Last week, the Federal Circuit held in Phigenix, Inc. v. Immunogen, Inc. that a party must be able to prove injury in fact in order to challenge an inter partes review decision in Federal Court. (Fed. Cir. Jan. 9, 2017). Specifically, while any party may challenge a patent via IPR regardless of Article III standing, a party must be involved in underlying infringement litigation or some other immediate dispute with a patent-holder in order for the Federal Circuit to have jurisdiction over an appeal of the PTAB’s IPR decision.
Background. Phigenix had filed an IPR petition challenging a patent held by ImmunoGen, the ’856 patent. ImmunoGen licensed the ’856 patent to Genentech in relation to its Kadcyla® product, a treatment for metastatic HER2-positive breast cancer. Phigenix filed this IPR after it was unable to convince Genentech to take a license to one of its own patents in relation to Kadcyla® and Genentech’s practice of the invention of the ’856 patent. The PTAB issued a final written decision finding the claims of the ’856 patent nonobvious, and Phigenix appealed.
The Parties’ Arguments on Standing. On appeal, ImmunoGen filed a motion to dismiss on the basis that Phigenix lacked standing to appeal the PTAB’s ruling. Article III standing requires an appellant to demonstrate that it has suffered an injury in fact, meaning an injury that is both concrete and particularized.
In an effort to prove injury in fact, Phigenix submitted a declaration stating that it suffered an actual economic injury because the ’856 patent increases competition between itself and ImmunoGen, and the existence of the ’856 patent encumbered Phigenix’s licensing efforts. This increase in competition, Phigenix concluded, represents a cognizable Article III injury. Phigenix also cited to a letter from its attorney to ImmunoGen asserting that Phigenix believes it has a strong patent portfolio and that the ’856 patent is invalid as evidence of an “actual, concrete controversy.”
Holding. Writing for the panel, Judge Wallach stated that “[i]n the nearly thirty-five years since the court’s inception, we have not established the legal standard for demonstrating standing in an appeal from a final agency action,” and enumerated the following three-part standard for assessing standing in cases where an appellant seeks review of a final agency action: (1) appellant must meet the summary judgment burden of production (e.g., Federal Rule of Civil Procedure 56(c)(4)); (2) appellant must supplement the record with evidence supporting its standing to seek review; and (3) appellant must identify evidence establishing standing at the appellate level at the earliest possible opportunity.

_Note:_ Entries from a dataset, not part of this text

Definition attach_commit (id : string) (now : Z) (volumeID teamID accessMode : string) (mountedAt : Z) : PM unit :=
  let* m := manager in
  match mg_boundVolumes m !! volumeID with
  | Some _ => touch_volume now volumeID
  | None => own_volume id now volumeID teamID accessMode mountedAt 0 "" "" (fun m => m)
  end.

Definition AttachOwner (ctx : option string) (id : string) (now : Z) (teamID volumeID : string) : PM unit :=
  do* check_ctx ctx in
  if bool_decide (TrimSpace volumeID = "") || bool_decide (TrimSpace teamID = "")
  then failure "sandboxvolume_id and team_id are required" else
  let* volumeRecord := validateBindableVolume volumeID teamID "" "" in
  let* accessMode := validateBindableAccessMode (sv_AccessMode volumeRecord) in
  let* m := manager in
  match mg_boundVolumes m !! volumeID with
  | Some _ => touch_volume now volumeID
  | None =>
      do* open_volume in
      attach_commit id now volumeID (sv_TeamID volumeRecord) accessMode now
  end.

(** ** Handoffs *)

(** A step of the local manager, its error as it is. *)
Definition local {A} (f : localVolumeManager -> res portal_error A * localVolumeManager) : PM A := fun '(m, d) =>
  let '(r, l) := f (mg_volumes m) in (r, (set_local l m, d)).

(** Up to the wait for the requests that are under way: whether there are none. *)
Definition prepare_begin (ctx : option string) (sandboxVolumeID : string) : PM bool :=
  let volumeID := TrimSpace sandboxVolumeID in
  if bool_decide (volumeID = "") then failure "sandboxvolume_id is required" else
  let* m := manager in
  match mg_boundVolumes m !! volumeID with
  | None => failure ("volume " +:+ volumeID +:+ " is not owned by this ctld")
  | Some bound =>
      if 0 <? bv_refCount bound then failure ("volume " +:+ volumeID +:+ " is actively bound to a portal") else
      local (lv_prepareHandoff ctx volumeID)
  end.

(** The requests under way end one after the other; the last wakes the handoff.  The end
    of the context does not wake it. *)
Fixpoint drain (now : Z) (n : nat) (volumeID : string) (l : localVolumeManager) : localVolumeManager :=
  match n with
  | O => l
  | S n => drain now n volumeID (release now volumeID l)
  end.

Applying this test, the court found that Phigenix’s submissions did not include the supporting facts required under the summary judgment standard. If Phigenix had licensed its own patent to the same parties to which ImmunoGen had licensed the ’856 patent, the invalidation of the ’856 patent might have increased Phigenix’s revenues. But Phigenix made no such allegations. Thus, the court found, the “conclusory statements” in the declaration and letter as to hypothetical licensing injury did not satisfy the requirements of Rule 56(c)(4). Because Phigenix did not substantiate its alleged injury in fact, it lacked standing to appeal the PTAB’s decision upholding the patentability of the ’856 patent.
Important Dicta. The opinion also noted that the estoppel provisions of 35 U.S.C. § 315, which prohibits an unsuccessful IPR petitioner from bringing a proceeding before the PTO, ITC, or federal district court on any ground that the petitioner raised or could have raised during the IPR, does not constitute an injury in fact when the appellant is not engaged in any activity that would give rise to a possible infringement suit.
Takeaway. The Phigenix ruling has the practical result of limiting appeals from IPR proceedings. It makes it difficult for parties like Phigenix, who are neither involved in an underlying infringement action nor commercially compete with a challenged patentee, to challenge PTAB decisions. Phigenix further has implications for patent challengers acting in the public interest or on behalf of consumers (or in support of their short-sales of stocks) to invalidate patents through IPR, who now may lack any route to appeal an IPR decision. And the court’s note regarding § 315 may discourage potential petitioners from instigating an IPR prior to engaging in commercial activity that would give rise to an infringement action, as they may be deprived of an appeal, yet also susceptible to the statutory estoppel provisions.